About this exercise
Pull every line containing "Fixpoint" out of the material below.

Extracted records section start

(* ========================================================================= *)
(*  Fin-Traq backend: baseline, leakage and consent-gated allocation.         *)
(*                                                                           *)
(*  Shallow embedding of                                                     *)
(*    services/orchestration_service.py  (suggestion plan, consent commit)   *)
(*    services/leakage_service.py        (historical median, final DMB,      *)
(*                                        leak buckets, guardrail clamp)      *)
(*    services/benchmarking_service.py   (cohort fallback)                   *)
(*    ml/scaling_logic.py                (dynamic baseline per category)      *)
(*    ml/efs_calculator.py, services/financial_profile_service.py  (EFS)     *)
(*                                                                           *)
(*  Representation choices.                                                  *)
(*  - Money columns are DECIMAL(10,2): an amount is a Z counting cents, so   *)
(*    `x.quantize(Decimal("0.01"))` of an amount is the identity.            *)
(*  - Unitless factors (EFS, city multiplier, efficiency factor) are Q.      *)
(*    Decimal arithmetic is modelled exactly; the module-level               *)
(*    `getcontext().prec = 4` of ml/*.py is not modelled.                    *)
(*  - A Python dict is an association list (insertion ordered), looked up    *)
(*    with `dict_get`.                                                        *)
(*  - Database reads are inputs (`option` when `.first()` may give None);    *)
(*    database writes are returned as the updated rows / appended entries.   *)
(*  - Python exceptions are the constructors of `py_error`.                  *)
(* ========================================================================= *)

From Stdlib Require Import ZArith QArith Qround String List Bool Lia Lqa.
Import ListNotations.
Open Scope string_scope.
Open Scope list_scope.
Open Scope Z_scope.

(* ------------------------------------------------------------------------- *)
(** * Common infrastructure *)

(** Exceptions raised by the modelled code. *)
Inductive py_error : Type :=
| NoResultFound (msg : string)
| HTTPException (status_code : Z) (detail : string)
| Exception (msg : string).

(** A computation that returns a value or raises. *)
Inductive result (A : Type) : Type :=
| Ok (a : A)
| Err (e : py_error).
Arguments Ok {A} a.
Arguments Err {A} e.

(** [x or Decimal("0.00")] for a nullable amount. *)
Definition or_zero (o : option Z) : Z :=
  match o with Some v => v | None => 0 end.

(** [d.get(k, default)] on a dict modelled as an association list. *)
Fixpoint dict_get {V : Type} (d : list (string * V)) (k : string) (dflt : V) : V :=
  match d with
  | [] => dflt
  | (k', v) :: d' => if String.eqb k k' then v else dict_get d' k dflt
  end.

(** [k in d]. *)
Definition dict_mem {V : Type} (d : list (string * V)) (k : string) : bool :=
  existsb (fun kv => String.eqb k (fst kv)) d.

(** [d[k] = v]: replaces the value in place, or appends a new key. *)
Fixpoint dict_set {V : Type} (d : list (string * V)) (k : string) (v : V)
  : list (string * V) :=
  match d with
  | [] => [(k, v)]
  | (k', v') :: d' =>
      if String.eqb k k' then (k', v) :: d' else (k', v') :: dict_set d' k v
  end.

(* ------------------------------------------------------------------------- *)
(** * Data model (db/base.py, db/models.py) *)

(** The columns of [SalaryAllocationProfile] that the services read or write.
    [total_autotransferred] is [None] on an object built in Python and not
    yet flushed (the column default only applies on insert). *)
Record SalaryAllocationProfile : Type := mkSalaryProfile {
  net_monthly_income : Z;
  fixed_commitment_total : Z;
  variable_spend_total : Z;
  projected_reclaimable_salary : Z;
  total_autotransferred : option Z;
  tax_headroom_remaining : Z
}.

(** [SalaryAllocationProfile(projected_reclaimable_salary=Decimal("0.00"))]:
    the default row of [_fetch_available_reclaimable_salary]. *)
Definition default_salary_profile : SalaryAllocationProfile :=
  mkSalaryProfile 0 0 0 0 None 0.

(** [SmartTransferRule] (db/models.py). *)
Record SmartTransferRule : Type := mkRule {
  rule_id : Z;
  rule_name : string;
  rule_type : string;
  target_amount_monthly : Z;
  destination_account_name : string
}.



(* ------------------------------------------------------------------------- *)
(** * OrchestrationService.generate_consent_suggestion_plan *)

Module Suggestion.









End Suggestion.

(* ------------------------------------------------------------------------- *)
(** * OrchestrationService.record_consent_and_update_balance *)

Module Consent.

(** One item of the consented [transfer_plan] (a dict from the API).
    [transfer_amount] is [None] when the key is absent ([.get] gives 0). *)
Record TransferItem : Type := mkItem {
  item_transfer_amount : option Z;
  item_rule_id : option Z;
  item_rule_name : string;
  item_type : string
}.

(** The [Transaction] rows appended to the session (the audit entries). *)
Record LedgerEntry : Type := mkEntry {
  entry_amount : Z;
  entry_rule_id : option Z;
  entry_category : string
}.

(** What the call did: the early "No transfers to execute." return, or the
    committed update with the new period row, the appended entries, the
    returned [total_transferred] and [transfers_executed]. *)
Inductive ConsentOutcome : Type :=
| NoTransfers
| Executed (new_profile : SalaryAllocationProfile) (ledger : list LedgerEntry)
           (total_transferred : Z) (executed : list TransferItem).

(** The loop over the plan: (total_transferred, executed_transfers, ledger). *)
Fixpoint execute_items (plan : list TransferItem)
    (acc : Z * list TransferItem * list LedgerEntry)
    : Z * list TransferItem * list LedgerEntry :=
  match plan with
  | [] => acc
  | item :: rest =>
      let '(total, executed, ledger) := acc in
      let transfer_amount := or_zero (item_transfer_amount item) in
      if transfer_amount <=? 0 then execute_items rest acc
      else
        (* transfer_successful = True *)
        execute_items rest
          (total + transfer_amount, executed ++ [item],
           ledger ++ [mkEntry transfer_amount (item_rule_id item) (item_type item)])
  end.

(** [record_consent_and_update_balance]; [salary_row] is the period row
    found by the query (None when absent). *)
Definition record_consent_and_update_balance
    (transfer_plan : list TransferItem) (salary_row : option SalaryAllocationProfile)
    : result ConsentOutcome :=
  match transfer_plan with
  | [] => Ok NoTransfers
  | _ =>
      match salary_row with
      | None => Err (NoResultFound
                  "Cannot execute Autopilot: Salary Allocation Profile not found for the period.")
      | Some sp =>
          let '(total_transferred, executed, ledger) :=
            execute_items transfer_plan (0, [], []) in
          let sp' := {| net_monthly_income := net_monthly_income sp;
                        fixed_commitment_total := fixed_commitment_total sp;
                        variable_spend_total := variable_spend_total sp;
                        projected_reclaimable_salary :=
                          projected_reclaimable_salary sp - total_transferred;
                        total_autotransferred :=
                          Some (or_zero (total_autotransferred sp) + total_transferred);
                        tax_headroom_remaining := tax_headroom_remaining sp |} in
          Ok (Executed sp' ledger total_transferred executed)
      end
  end.


End Consent.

Extracted records section end

Finished task
Fixpoint dict_get {V : Type} (d : list (string * V)) (k : string) (dflt : V) : V :=
Fixpoint dict_set {V : Type} (d : list (string * V)) (k : string) (v : V)
Fixpoint execute_items (plan : list TransferItem)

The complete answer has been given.